YOUR ASSIGNMENT: Identify every line in the records below that contains the word "CapabilityStream", and copy each of those lines.

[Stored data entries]
(* ===== verification/Catalog.v ===== *)
(** * Catalog: model metadata, price formatting and GET /v1/models

    [internal/provider/catalog] (Module-level [builtin], [FormatPricing]) and
    the models handler of [internal/server/handlers.go], which folds the
    catalog, the price cache and the breaker gauges into the registry's
    models. *)

From Stdlib Require Import Ascii.
From S2P Require Import Prelude GoStd Float64 Errors Types Registry Billing Auth.
From stdpp Require Import base list gmap strings.
Local Open Scope Z_scope.

(** The capability names of [internal/provider/provider.go]. *)
Definition CapabilityChat : string := "chat".
Definition CapabilityTools : string := "tools".
Definition CapabilityVision : string := "vision".
Definition CapabilityStream : string := "stream".
Definition CapabilityJSONMode : string := "json_mode".
Definition CapabilityLogprobs : string := "logprobs".

Record Entry := {
  ContextLength : Z; Capabilities : list string; Policy : option DataPolicy;
  DefaultPromptPer1kMicro : Z; DefaultCompletionPer1kMicro : Z; DefaultCurrency : string
}.

Definition builtin_list : list (string * Entry) :=
  [("gpt-4o",
    {| ContextLength := 128000;
       Capabilities := [CapabilityChat; CapabilityTools; CapabilityVision; CapabilityStream; CapabilityJSONMode; CapabilityLogprobs];
       Policy := Some {| pol_Training := "opt_out"; pol_RetentionDays := 30 |};
       DefaultPromptPer1kMicro := 2500; DefaultCompletionPer1kMicro := 10000;
       DefaultCurrency := "USD" |});
   ("gpt-4o-mini",
    {| ContextLength := 128000;
       Capabilities := [CapabilityChat; CapabilityTools; CapabilityVision; CapabilityStream; CapabilityJSONMode; CapabilityLogprobs];
       Policy := Some {| pol_Training := "opt_out"; pol_RetentionDays := 30 |};
       DefaultPromptPer1kMicro := 150; DefaultCompletionPer1kMicro := 600;
       DefaultCurrency := "USD" |});
   ("gpt-4-turbo",
    {| ContextLength := 128000;
       Capabilities := [CapabilityChat; CapabilityTools; CapabilityVision; CapabilityStream; CapabilityJSONMode];
       Policy := Some {| pol_Training := "opt_out"; pol_RetentionDays := 30 |};
       DefaultPromptPer1kMicro := 10000; DefaultCompletionPer1kMicro := 30000;
       DefaultCurrency := "USD" |});
   ("gpt-3.5-turbo",
    {| ContextLength := 16385;
       Capabilities := [CapabilityChat; CapabilityTools; CapabilityStream; CapabilityJSONMode];
       Policy := Some {| pol_Training := "opt_out"; pol_RetentionDays := 30 |};
       DefaultPromptPer1kMicro := 500; DefaultCompletionPer1kMicro := 1500;
       DefaultCurrency := "USD" |});
   ("claude-3-5-sonnet-20241022",
    {| ContextLength := 200000;
       Capabilities := [CapabilityChat; CapabilityTools; CapabilityVision; CapabilityStream];
       Policy := Some {| pol_Training := "opt_out"; pol_RetentionDays := 30 |};
       DefaultPromptPer1kMicro := 3000; DefaultCompletionPer1kMicro := 15000;
       DefaultCurrency := "USD" |});
   ("claude-3-5-haiku-20241022",
    {| ContextLength := 200000;
       Capabilities := [CapabilityChat; CapabilityTools; CapabilityStream];
       Policy := Some {| pol_Training := "opt_out"; pol_RetentionDays := 30 |};
       DefaultPromptPer1kMicro := 800; DefaultCompletionPer1kMicro := 4000;
       DefaultCurrency := "USD" |});
   ("claude-3-opus-20240229",
    {| ContextLength := 200000;
       Capabilities := [CapabilityChat; CapabilityTools; CapabilityVision; CapabilityStream];
       Policy := Some {| pol_Training := "opt_out"; pol_RetentionDays := 30 |};
       DefaultPromptPer1kMicro := 15000; DefaultCompletionPer1kMicro := 75000;
       DefaultCurrency := "USD" |});
   ("deepseek-chat",
    {| ContextLength := 65536;
       Capabilities := [CapabilityChat; CapabilityTools; CapabilityStream; CapabilityJSONMode];
       Policy := Some {| pol_Training := "unknown"; pol_RetentionDays := 0 |};
       DefaultPromptPer1kMicro := 140; DefaultCompletionPer1kMicro := 280;
       DefaultCurrency := "USD" |});
   ("deepseek-reasoner",
    {| ContextLength := 65536;
       Capabilities := [CapabilityChat; CapabilityStream];
       Policy := Some {| pol_Training := "unknown"; pol_RetentionDays := 0 |};
       DefaultPromptPer1kMicro := 550; DefaultCompletionPer1kMicro := 2190;
       DefaultCurrency := "USD" |})].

TASK RESULT:
Definition CapabilityStream : string := "stream".
       Capabilities := [CapabilityChat; CapabilityTools; CapabilityVision; CapabilityStream; CapabilityJSONMode; CapabilityLogprobs];
       Capabilities := [CapabilityChat; CapabilityTools; CapabilityVision; CapabilityStream; CapabilityJSONMode; CapabilityLogprobs];
       Capabilities := [CapabilityChat; CapabilityTools; CapabilityVision; CapabilityStream; CapabilityJSONMode];
       Capabilities := [CapabilityChat; CapabilityTools; CapabilityStream; CapabilityJSONMode];
       Capabilities := [CapabilityChat; CapabilityTools; CapabilityVision; CapabilityStream];
       Capabilities := [CapabilityChat; CapabilityTools; CapabilityStream];
       Capabilities := [CapabilityChat; CapabilityTools; CapabilityVision; CapabilityStream];
       Capabilities := [CapabilityChat; CapabilityTools; CapabilityStream; CapabilityJSONMode];
       Capabilities := [CapabilityChat; CapabilityStream];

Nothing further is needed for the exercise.